*REQUIRED WORK:* Reproduce the entries from their first line up to and including the line with "Proof. repeat split; vm_compute;". Leave out everything after it.

*DATA EXTRACTS:*
(** A predefined name on a standalone document whose tables are empty:
    the document's tables miss it with the flag set and with the flag
    cleared, and [GetEntity] answers from the predefined table, which comes
    first, with the state unchanged. *)
Example predefined_name_on_standalone_document :
  Document_GetEntity standaloneDoc "lt" = None /\
  Document_GetEntity (setStandalone 0 standaloneDoc) "lt" = None /\
  lookupGeneralEntity standaloneDoc "lt" = Some EntityLT /\
  TreeBuilder.GetEntity standaloneWorld "lt"
  = Done (standaloneWorld, (Some EntityLT, None)).
Proof. repeat split; reflexivity. Qed.



Example standalone_retry_hit :
  Document_GetEntity extOnlyDoc "copy" = None /\
  Document_GetEntity (setStandalone 0 extOnlyDoc) "copy" = Some extEntity /\
  TreeBuilder.GetEntity extOnlyWorld "copy"
  = Done (extOnlyWorld, (Some extEntity, None)).
Proof. repeat split; vm_compute; reflexivity. Qed.

(** C8. On the standalone-retry path, when both lookups miss, [GetEntity]
    returns the error and leaves the standalone field of the document at 0:
    the flag it cleared before the retry is not set back. *)
Theorem GetEntity_failure_leaves_flag_cleared (st : world) (dp : ptr)
        (d : Document) (nm : string) :
  ctx_doc (ctx st) = Some dp ->
  mem st !! dp = Some (ODocument d) ->
  standalone d = 1 ->
  inSubset (ctx st) <> 2 ->
  (inSubset (ctx st) = 0 -> resolvePredefinedEntity nm = None) ->
  Document_GetEntity d nm = None ->
  Document_GetEntity (setStandalone 0 d) nm = None ->
  exists st',
    TreeBuilder.GetEntity st nm
    = Done (st', (None, Some (TreeBuilder.standaloneError nm))) /\
    mem st' !! dp = Some (ODocument (setStandalone 0 d)) /\
    standalone (setStandalone 0 d) = 0 /\
    mem st' !! dp <> mem st !! dp.
Proof.
  intros Hdoc Hd Hsa Hext Hpre Hmiss Hretry.
  rewrite (GetEntity_standalone_path st dp d nm Hdoc Hd Hsa Hext Hpre).
  rewrite Hmiss. simpl. rewrite Hretry.
  eexists. split; [reflexivity|]. simpl.
  rewrite (writeStandalone_lookup _ _ _ _ Hd), Hd.
  repeat split.
  intros Heq. injection Heq as Heq. apply (f_equal standalone) in Heq.
  simpl in Heq. lia.
Qed.

Lemma GetEntity_failure_leaves_flag_cleared_witness :
  exists st',
    TreeBuilder.GetEntity standaloneWorld "copy"
    = Done (st', (None, Some (TreeBuilder.standaloneError "copy"))) /\
    mem st' !! 0%nat = Some (ODocument (setStandalone 0 standaloneDoc)) /\
    standalone (setStandalone 0 standaloneDoc) = 0 /\
    mem st' !! 0%nat <> mem standaloneWorld !! 0%nat.
Proof.
  apply (GetEntity_failure_leaves_flag_cleared standaloneWorld 0%nat standaloneDoc "copy");
    try reflexivity; vm_compute; congruence.
Defined.

(** ** C9: attribute errors during element-start *)

(** The duplicate-checked set operation does reject a name that is already
    on the element, and leaves the heap as it is. *)
Lemma SetAttribute_duplicate (h : heap) (e : ptr) (nd : node) (nm value : string) :
  h !! e = Some (OElement nd) ->
  existsb (fun a => String.eqb (attr_name a) nm) (properties nd) = true ->
  SetAttribute h e nm value = Done (h, Some ErrDuplicateAttribute).
Proof.
  intros He Hdup. unfold SetAttribute, deref. rewrite He. simpl.
  rewrite Hdup. reflexivity.
Qed.
(** C8. A sell fill on a stored position keeps its average cost when the
    quantity left is positive; when nothing is left the entry is gone,
    and with it any average cost of the position. *)
Theorem sell_fill_average_cost (e : TradingEngine.t) (w m : string)
    (q price : Q) (a : PortfolioAsset.t) :
  distinct e ->
  position e w m = Some a ->
  let e' := after (TradingEngine.updateUserPortfolio w m q price sell) e in
  (0 < PortfolioAsset.quantity a - q ->
   exists a',
     position e' w m = Some a'
     /\ PortfolioAsset.quantity a' = PortfolioAsset.quantity a - q
     /\ PortfolioAsset.averagePrice a' = PortfolioAsset.averagePrice a)
  /\ (PortfolioAsset.quantity a - q <= 0 -> position e' w m = None).
Proof.
  intros Hd Hp e'. subst e'.
  assert (He : entry e w m = a) by (unfold entry; now rewrite Hp).
  split.
  - intros Hq. exists (traded e m sell q price a). split; [|split].
    + rewrite <- He. apply position_kept. rewrite He.
      unfold keeps. rewrite traded_quantity, sell_quantity_kept by assumption.
      now apply gtb_gt.
    + rewrite traded_quantity. now apply sell_quantity_kept.
    + now rewrite traded_averagePrice.
  - intros Hq. apply position_dropped; [assumption|]. rewrite He.
    unfold keeps. rewrite traded_quantity. apply gtb_le.
    now apply sell_quantity_clamped.
Qed.

Lemma engineA_distinct : distinct engineA.
Proof. apply (bool_decide_unpack _). vm_compute. exact I. Defined.

Lemma sell_fill_average_cost_witness :
  let a := entry engineA "alice" rolex1 in
  (exists a',
     position
       (after (TradingEngine.updateUserPortfolio "alice" rolex1 40 185 sell) engineA)
       "alice" rolex1 = Some a'
     /\ PortfolioAsset.quantity a' = PortfolioAsset.quantity a - 40
     /\ PortfolioAsset.averagePrice a' = PortfolioAsset.averagePrice a)
  /\ position
       (after (TradingEngine.updateUserPortfolio "alice" rolex1 100 185 sell) engineA)
       "alice" rolex1 = None.
Proof.
  intros a. split.
  - apply (sell_fill_average_cost engineA "alice" rolex1 40 185 a).
    + exact engineA_distinct.
    + vm_compute. reflexivity.
    + vm_compute. reflexivity.
  - apply (sell_fill_average_cost engineA "alice" rolex1 100 185 a).
    + exact engineA_distinct.
    + vm_compute. reflexivity.
    + vm_compute. discriminate.
Defined.

(** C10. After a portfolio update for a buy or a sell, every entry of
    the stored portfolio has a positive quantity; an entry whose quantity
    is brought to 0 (or below) is taken out of the array, so that the
    position is read as absent afterwards. *)
Theorem no_empty_entry_stored (e : TradingEngine.t) (w m : string)
    (q price : Q) (side : TradeSide) :
  let e' := after (TradingEngine.updateUserPortfolio w m q price side) e in
  (exists p,
     TradingEngine.portfolios e' !! w = Some p
     /\ Forall positive (UserPortfolio.assets p))
  /\ (distinct e ->
      PortfolioAsset.quantity (TradingEngine.applySide side q price (entry e w m)) <= 0 ->
      position e' w m = None).
Proof.
  intros e'. subst e'. split.
  - destruct (updateUserPortfolio_stores e w m q price side) as (p & Hp & Ha).
    exists p. split.
    + rewrite Hp. apply lookup_insert_eq.
    + rewrite Ha. apply filter_keeps_positive.
  - intros Hd Hq. apply position_dropped; [assumption|].
    unfold keeps. rewrite traded_quantity. now apply gtb_le.
Qed.

Lemma no_empty_entry_stored_witness :
  let e' :=
    after (TradingEngine.updateUserPortfolio "alice" rolex1 100 185 sell) engineA in
  (exists p,
     TradingEngine.portfolios e' !! "alice" = Some p
     /\ Forall positive (UserPortfolio.assets p))
  /\ position e' "alice" rolex1 = None.
Proof.
  intros e'. subst e'.
  destruct (no_empty_entry_stored engineA "alice" rolex1 100 185 sell) as [H1 H2].
  split; [exact H1|]. apply H2.
  - exact engineA_distinct.
  - vm_compute. discriminate.
Defined.

(** ** Orders *)

Lemma cancelOrder_run orderId w e :
  TradingEngine.cancelOrder orderId w e
  = match TradingEngine.orders e !! orderId with
    | None => (Returned false, e)
    | Some order =>
        if negb (String.eqb (TradingOrder.userId order) w)
        then (Thrown (CollectFiError "UNAUTHORIZED"), e)
        else if negb (OrderStatus.eqb (TradingOrder.status order) OrderStatus.PENDING)
        then (Thrown (CollectFiError "ORDER_NOT_CANCELLABLE"), e)
        else
          (Returned true,
           TradingEngine.set_orders
             (<[orderId := TradingEngine.setStatus OrderStatus.CANCELLED order]>
                (TradingEngine.orders e)) e)
    end.
Proof.
  unfold TradingEngine.cancelOrder. unfold bind at 1. unfold get at 1.
  destruct (TradingEngine.orders e !! orderId) as [order|]; [|reflexivity].
  destruct (negb (String.eqb _ w)); [reflexivity|].
  destruct (negb (OrderStatus.eqb _ _)); reflexivity.
Qed.

Lemma status_not_pending (s : OrderStatus.t) :
  s <> OrderStatus.PENDING ->
  negb (OrderStatus.eqb s OrderStatus.PENDING) = true.
Proof. destruct s; intros H; try reflexivity. now contradiction H. Qed.

(** The order that alice cancelled is not pending any more; bob asks to
    cancel it and is told [UNAUTHORIZED], not [ORDER_NOT_CANCELLABLE]:
    the owner is tested before the status. *)
Lemma cancel_by_other_account_unauthorized :
  ~ cancel_of_terminal_not_cancellable "order_2_k3x9" "bob" engineB.
Proof.
  intros H. specialize (H orderB).
  vm_compute in H. specialize (H eq_refl).
  assert (Hs : OrderStatus.CANCELLED <> OrderStatus.PENDING) by discriminate.
  specialize (H Hs). discriminate H.
Qed.

(** C7, as the code has it. A cancel request for an order that is no
    longer pending (executed, cancelled or failed) changes nothing in
    the engine, the order included, and throws: [ORDER_NOT_CANCELLABLE]
    when it comes from the owner of the order, which is the case of a
    repeated cancel, and [UNAUTHORIZED], checked first, when it comes
    from anyone else. *)
Theorem cancel_terminal_order (e : TradingEngine.t) (orderId : string)
    (order : TradingOrder.t) (w : PublicKey) :
  TradingEngine.orders e !! orderId = Some order ->
  TradingOrder.status order <> OrderStatus.PENDING ->
  after (TradingEngine.cancelOrder orderId w) e = e
  /\ (TradingOrder.userId order = w ->
      result (TradingEngine.cancelOrder orderId w) e
      = Thrown (CollectFiError "ORDER_NOT_CANCELLABLE"))
  /\ (TradingOrder.userId order <> w ->
      result (TradingEngine.cancelOrder orderId w) e
      = Thrown (CollectFiError "UNAUTHORIZED")).
Proof.
  intros Ho Hs. unfold after, result. rewrite cancelOrder_run, Ho.
  rewrite (status_not_pending _ Hs).
  destruct (String.eqb (TradingOrder.userId order) w) eqn:Hw; simpl.
  - apply String.eqb_eq in Hw. repeat split; congruence.
  - apply String.eqb_neq in Hw. repeat split; congruence.
Qed.

(** C9. Cancelling an order id that is not in the order map returns
    [false], throws nothing and changes nothing, whereas a stored order
    makes the call throw [UNAUTHORIZED] for another account and
    [ORDER_NOT_CANCELLABLE] for its owner when it is not pending. *)
Theorem cancel_unknown_order (e : TradingEngine.t) (orderId : string)
    (w : PublicKey) :
  (TradingEngine.orders e !! orderId = None ->
   TradingEngine.cancelOrder orderId w e = (Returned false, e))
  /\ (forall order,
        TradingEngine.orders e !! orderId = Some order ->
        TradingOrder.userId order <> w ->
        TradingEngine.cancelOrder orderId w e
        = (Thrown (CollectFiError "UNAUTHORIZED"), e))
  /\ (forall order,
        TradingEngine.orders e !! orderId = Some order ->
        TradingOrder.userId order = w ->
        TradingOrder.status order <> OrderStatus.PENDING ->
        TradingEngine.cancelOrder orderId w e
        = (Thrown (CollectFiError "ORDER_NOT_CANCELLABLE"), e)).
Proof.
  rewrite cancelOrder_run. repeat split.
  - now intros ->.
  - intros order -> Hw. apply String.eqb_neq in Hw. now rewrite Hw.
  - intros order -> <- Hs. rewrite String.eqb_refl. simpl.
    now rewrite status_not_pending.
Qed.

Lemma cancel_terminal_order_witness :
  after (TradingEngine.cancelOrder "order_2_k3x9" "alice") engineB = engineB
  /\ result (TradingEngine.cancelOrder "order_2_k3x9" "alice") engineB
     = Thrown (CollectFiError "ORDER_NOT_CANCELLABLE").
Proof.
  destruct (cancel_terminal_order engineB "order_2_k3x9" orderB "alice")
    as (Hsame & Howner & _).
  - vm_compute. reflexivity.
  - simpl. discriminate.
  - split; [exact Hsame|]. apply Howner. reflexivity.
Defined.

Lemma cancel_unknown_order_witness :
  TradingEngine.cancelOrder "order_7_none" "alice" engineB
  = (Returned false, engineB).
Proof.
  apply (proj1 (cancel_unknown_order engineB "order_7_none" "alice")).
  vm_compute. reflexivity.
Defined.

(** ** Market orders *)

Lemma market_buy_on_empty_book_fills :
  TradingEngine.orders engine0 = ∅
  /\ ~ market_buy_fails_without_liquidity 1 rolex1 100000 "alice" engine0.
Proof.
  split; [reflexivity|]. intros H.
  destruct H as [x Hx]; [vm_compute; reflexivity|].
  vm_compute in Hx. discriminate Hx.
Qed.

Lemma settled_orders now w m q price side e :
  TradingEngine.orders (settled now w m q price side e) = TradingEngine.orders e.
Proof.
  unfold settled.
  destruct (updateUserPortfolio_frame
              (after (TradingEngine.updateMarketDataAfterTrade now m q side price) e)
              w m q price side) as (-> & _).
  unfold after, TradingEngine.updateMarketDataAfterTrade, bind, get, modify, ret.
  destruct (TradingEngine.marketData e !! m); reflexivity.
Qed.

Lemma position_market now m q side price e w :
  position (after (TradingEngine.updateMarketDataAfterTrade now m q side price) e) w m
  = position e w m.
Proof. unfold position. now rewrite updateMarketDataAfterTrade_portfolios. Qed.

Lemma settled_buy_held now w m q price e :
  0 < held e w m + q ->
  held (settled now w m q price buy e) w m = held e w m + q.
Proof.
  intros Hq. unfold settled.
  set (e1 := after (TradingEngine.updateMarketDataAfterTrade now m q buy price) e).
  assert (He : entry e1 w m = entry e w m)
    by (unfold entry, e1; now rewrite position_market).
  rewrite held_entry in Hq. unfold held at 1.
  rewrite position_kept.
  - now rewrite traded_quantity, He, held_entry.
  - unfold keeps. rewrite traded_quantity, He. now apply gtb_gt.
Qed.

Lemma settled_sell_held now w m q price e :
  0 < held e w m - q ->
  held (settled now w m q price sell e) w m = held e w m - q.
Proof.
  intros Hq. unfold settled.
  set (e1 := after (TradingEngine.updateMarketDataAfterTrade now m q sell price) e).
  assert (He : entry e1 w m = entry e w m)
    by (unfold entry, e1; now rewrite position_market).
  rewrite held_entry in Hq. unfold held at 1.
  rewrite position_kept.
  - rewrite traded_quantity, He, held_entry. now apply sell_quantity_kept.
  - unfold keeps. rewrite traded_quantity, He, sell_quantity_kept by assumption.
    now apply gtb_gt.
Qed.
(** [#validateConfigArray( { array, arrayName } )] *)
Definition validateConfigArray (array : value) (arrayName : jsstring) : verdict :=
  match array with
  | VArr [] =>
      (false, [str "set.json." ++ arrayName
               ++ str ": Array must contain at least one tool config"])
  | VArr items => of_messages (concat (imap (check_item arrayName) items))
  | _ => (false, [str "set.json." ++ arrayName ++ str ": Must be an array"])
  end.

(** The messages of an invalid verdict, under [phase[index].]. *)
Definition prefixed (phase : jsstring) (index : nat) (v : verdict) : list jsstring :=
  if fst v then []
  else map (fun msg => phase ++ str "[" ++ digits_of_N (N.of_nat index) ++ str "]." ++ msg)
           (snd v).

Definition elements (v : value) : list value :=
  match v with VArr l => l | _ => [] end.

(** [items.forEach( ( config, index ) => ... )] for a callback that may
    throw: the messages pushed until then are lost with the call. *)
Fixpoint collect (f : nat -> value -> completion (list jsstring)) (index : nat)
  (items : list value) : completion (list jsstring) :=
  match items with
  | [] => Normal []
  | config :: rest =>
      let* here := f index config in
      let* there := collect f (S index) rest in
      Normal (here ++ there)
  end.

(** Step 1 of [validateSetConfig]. *)
Definition missing_keys (setConfig : value) : list jsstring :=
  flat_map (fun key =>
              match prop setConfig key with
              | VUndefined => [missing_key key]
              | _ => []
              end) requiredKeys.

Definition legacy_entry (extra : list (jsstring * value)) : value :=
  VArr [VObj ([(str "tool", VStr (str "claude")); (str "options", claude_options)]
              ++ extra)].

(** [{ ...setConfig, conversion: ..., task: ... }] *)
Definition spread_legacy (setConfig : value) (skipTaskContext : value) : value :=
  let own := match setConfig with VObj props => props | _ => [] end in
  VObj (set_prop (str "task") (legacy_entry [(str "skipContext", skipTaskContext)])
          (set_prop (str "conversion") (legacy_entry []) own)).

(** [setConfig.key = [ setConfig.key ]] when the key holds a truthy value
    that is not an array. *)
Definition wrap_single (key : jsstring) (setConfig : value) : value * bool :=
  match setConfig with
  | VObj props =>
      let v := lookup_prop key props in
      if truthy v && negb (isArray v)
      then (VObj (set_prop key (VArr [v]) props), true)
      else (setConfig, false)
  | _ => (setConfig, false)
  end.

(** [#migrateSetConfig( { setConfig } )]: the configuration and [migrated]. *)
Definition migrateSetConfig (setConfig : value) : completion (value * bool) :=
  let* options := get setConfig (str "options") in
  let skipTaskContext := get_opt options (str "skipTaskContext") in
  let legacy :=
    match skipTaskContext with
    | VUndefined => false
    | _ => negb (truthy (prop setConfig (str "task")))
    end in
  if legacy then Normal (spread_legacy setConfig skipTaskContext, true)
  else
    let (c1, m1) := wrap_single (str "conversion") setConfig in
    let (c2, m2) := wrap_single (str "task") c1 in
    Normal (c2, m1 || m2).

*SOLUTION FOR THIS TASK:*
(** A predefined name on a standalone document whose tables are empty:
    the document's tables miss it with the flag set and with the flag
    cleared, and [GetEntity] answers from the predefined table, which comes
    first, with the state unchanged. *)
Example predefined_name_on_standalone_document :
  Document_GetEntity standaloneDoc "lt" = None /\
  Document_GetEntity (setStandalone 0 standaloneDoc) "lt" = None /\
  lookupGeneralEntity standaloneDoc "lt" = Some EntityLT /\
  TreeBuilder.GetEntity standaloneWorld "lt"
  = Done (standaloneWorld, (Some EntityLT, None)).
Proof. repeat split; reflexivity. Qed.



Example standalone_retry_hit :
  Document_GetEntity extOnlyDoc "copy" = None /\
  Document_GetEntity (setStandalone 0 extOnlyDoc) "copy" = Some extEntity /\
  TreeBuilder.GetEntity extOnlyWorld "copy"
  = Done (extOnlyWorld, (Some extEntity, None)).
Proof. repeat split; vm_compute; reflexivity. Qed.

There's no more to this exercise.